_What the task requires_
Among the lines below, restate word for word only those from the line with "PPartiallyOpenedByPeer (substream_in : ProtocolSubstreamIn)" through the line with "(substream_in : ProtocolSubstreamIn).", with both end lines kept.

_Data to process_
(* ===== verification/ConnHandler.v ===== *)
(** * The connection handler

    Model of [spectrum-network/src/peer_conn_handler.rs]: the state machine of
    each protocol on a connection, the commands of the network controller, the
    events of the swarm and the poll that moves messages between the sinks,
    the substreams and the controller.

    The receiving ends of the channels live in the states of the protocols and
    are shared with the sinks given out; the handler keeps the channels under
    identifiers, and a sink is such an identifier.  Replacing the state that
    owns a receiver drops it.  Protocols are visited in the order of the map,
    which stands for the arbitrary order of a [HashMap]. *)

From S2P Require Import Prelude PeerManager Substream.

(** ** States, commands and events *)

Inductive ProtocolState :=
| PClosed
| POpening
| PPartiallyOpenedByPeer (substream_in : ProtocolSubstreamIn)
| PAccepting (substream_in : option ProtocolSubstreamIn)
| PPartiallyOpened (substream_out : ProtocolSubstreamOut)
| POpened (substream_in : ProtocolSubstreamIn) (substream_out : ProtocolSubstreamOut) (channel : nat)
| PInboundClosedByPeer (substream_out : ProtocolSubstreamOut) (channel : nat)
| POutboundClosedByPeer (substream_in : ProtocolSubstreamIn).

Record StatefulProtocol := {
  sp_ver : Z;
  sp_spec : StatefulProtocolSpec;
  sp_state : option ProtocolState;
  sp_all_versions_specs : list (Z * StatefulProtocolSpec);
}.

Record OneShotProtocol := { osp_ver : Z; osp_spec : OneShotProtocolSpec }.

Record PeerConnHandlerConf := {
  async_msg_buffer_size : nat;
  sync_msg_buffer_size : nat;
  open_timeout : Z;
  initial_keep_alive : Z;
}.

Inductive ConnHandlerIn :=
| HOpen (protocol_id : Z) (handshake : gmap Z (option (list Z)))
| HClose (protocol_id : Z)
| HCloseAllProtocols
| HTryDeliverOnce (msg : OneShotMessage).

(** A [MessageSink] is the identifier of its channel. *)
Inductive ConnHandlerOut :=
| HOpened (protocol_tag : ProtocolTag) (out_channel : nat) (handshake : option (list Z))
| HRefusedToOpen (protocol_id : Z)
| HClosed (protocol_id : Z)
| HClosedAllProtocols
| HOpenedByPeer (protocol_tag : ProtocolTag) (handshake : option (list Z))
| HClosedByPeer (protocol_id : Z)
| HMessage (protocol_tag : ProtocolTag) (content : list Z)
| HOneShotMessage (protocol_tag : ProtocolTag) (content : list Z).

(** [ConnectionHandlerEvent] *)
Inductive HandlerEvent :=
| OutboundSubstreamRequest (upgrade : ProtocolUpgradeOut + OneShotUpgradeOut) (info : ProtocolTag) (timeout : Z)
| NotifyBehaviour (event : ConnHandlerOut)
| CloseConnectionWith (err : ConnHandlerError).

Inductive OneShotRequest := OsPending (msg : OneShotMessage) | Confirming.

Inductive ThrottleStage := TStart | TInProgress | TFinish | TDisable.

#[export] Instance ThrottleStage_eq_dec : EqDecision ThrottleStage.
Proof. solve_decision. Defined.

Inductive KeepAlive := KYes | KUntil (t : Z).

(** [ConnectionEvent]; the variants that are ignored are one. *)
Inductive ConnectionEvent :=
| FullyNegotiatedInboundOneShot (message : OneShotMessage)
| FullyNegotiatedInbound (upgrade : InboundProtocolUpgraded)
| FullyNegotiatedOutboundOneShot (rid : Z)
| FullyNegotiatedOutbound (upgrade : OutboundProtocolUpgraded) (info : ProtocolTag)
| DialUpgradeError (info : ProtocolTag)
| OtherConnectionEvent.

Definition MIN_TERM_DELAY : Z := 50.

Section ConnHandler.
Context {PeerId : Type}.

Record PeerConnHandler := {
  h_conf : PeerConnHandlerConf;
  stateful_protocols : gmap Z StatefulProtocol;
  one_shot_protocols : gmap Z OneShotProtocol;
  created_at : Z;
  h_peer_id : PeerId;
  pending_events : list HandlerEvent;
  fault : option ConnHandlerError;
  throttle_stage : ThrottleStage;
  delay : list bool;
  pending_one_shots : gmap Z OneShotRequest;
  terminate_asap : bool;
  channels : gmap nat Channel;
  next_channel : nat;
}.

(** ** Helpers *)

Definition push_event (e : HandlerEvent) (h : PeerConnHandler) : PeerConnHandler :=
  h <| pending_events ::= fun q => q ++ [e] |>.

Definition receiver_of (st : option ProtocolState) : option nat :=
  match st with
  | Some (POpened _ _ c) | Some (PInboundClosedByPeer _ c) => Some c
  | _ => None
  end.

(** Assignment of a protocol state; a receiver that is not kept is dropped. *)
Definition set_state (pid : Z) (sp : StatefulProtocol) (st : ProtocolState) (h : PeerConnHandler) : PeerConnHandler :=
  let h := h <| stateful_protocols ::= <[pid := sp <| sp_state := Some st |>]> |> in
  match receiver_of (sp_state sp) with
  | Some c => if decide (receiver_of (Some st) = Some c) then h
              else h <| channels ::= alter (fun ch => ch <| receiver_alive := false |>) c |>
  | None => h
  end.

(** [mpsc::channel] twice and [MessageSink::new]. *)
Definition open_channel (h : PeerConnHandler) : nat * PeerConnHandler :=
  let c := next_channel h in
  (c, h <| channels ::= <[c := channel_new (async_msg_buffer_size (h_conf h)) (sync_msg_buffer_size (h_conf h))]> |>
        <| next_channel := S c |>).

(** ** Listening *)

Definition listen_protocol (h : PeerConnHandler) : list (ProtocolUpgradeIn + OneShotUpgradeIn) :=
  ((fun '(pid, prot) => inl (upgrade_in_new pid (sp_all_versions_specs prot))) <$> map_to_list (stateful_protocols h)) ++
  ((fun '(pid, prot) => inr {| oi_protocol := tag_new pid (osp_ver prot);
                               oi_max_message_size := os_max_message_size (osp_spec prot) |})
     <$> map_to_list (one_shot_protocols h)).

(** ** Commands of the controller *)

(** The handshakes of all versions, paired with the specs of the versions. *)
Definition versions_with_handshakes (specs : list (Z * StatefulProtocolSpec)) (handshake : gmap Z (option (list Z)))
    : list (Z * StatefulProtocolSpec * option (list Z)) :=
  (fun '((ver, spec), (_, hs)) => (ver, spec, hs)) <$> zip specs (ver_entries handshake).

Definition request_substream (pid : Z) (sp : StatefulProtocol)
    (versions : list (Z * StatefulProtocolSpec * option (list Z))) (h : PeerConnHandler) : PeerConnHandler :=
  push_event (OutboundSubstreamRequest (inl (upgrade_out_new pid versions)) (tag_new pid (sp_ver sp))
                (open_timeout (h_conf h))) h.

_Answer box_
| PPartiallyOpenedByPeer (substream_in : ProtocolSubstreamIn)
| PAccepting (substream_in : option ProtocolSubstreamIn)
| PPartiallyOpened (substream_out : ProtocolSubstreamOut)
| POpened (substream_in : ProtocolSubstreamIn) (substream_out : ProtocolSubstreamOut) (channel : nat)
| PInboundClosedByPeer (substream_out : ProtocolSubstreamOut) (channel : nat)
| POutboundClosedByPeer (substream_in : ProtocolSubstreamIn).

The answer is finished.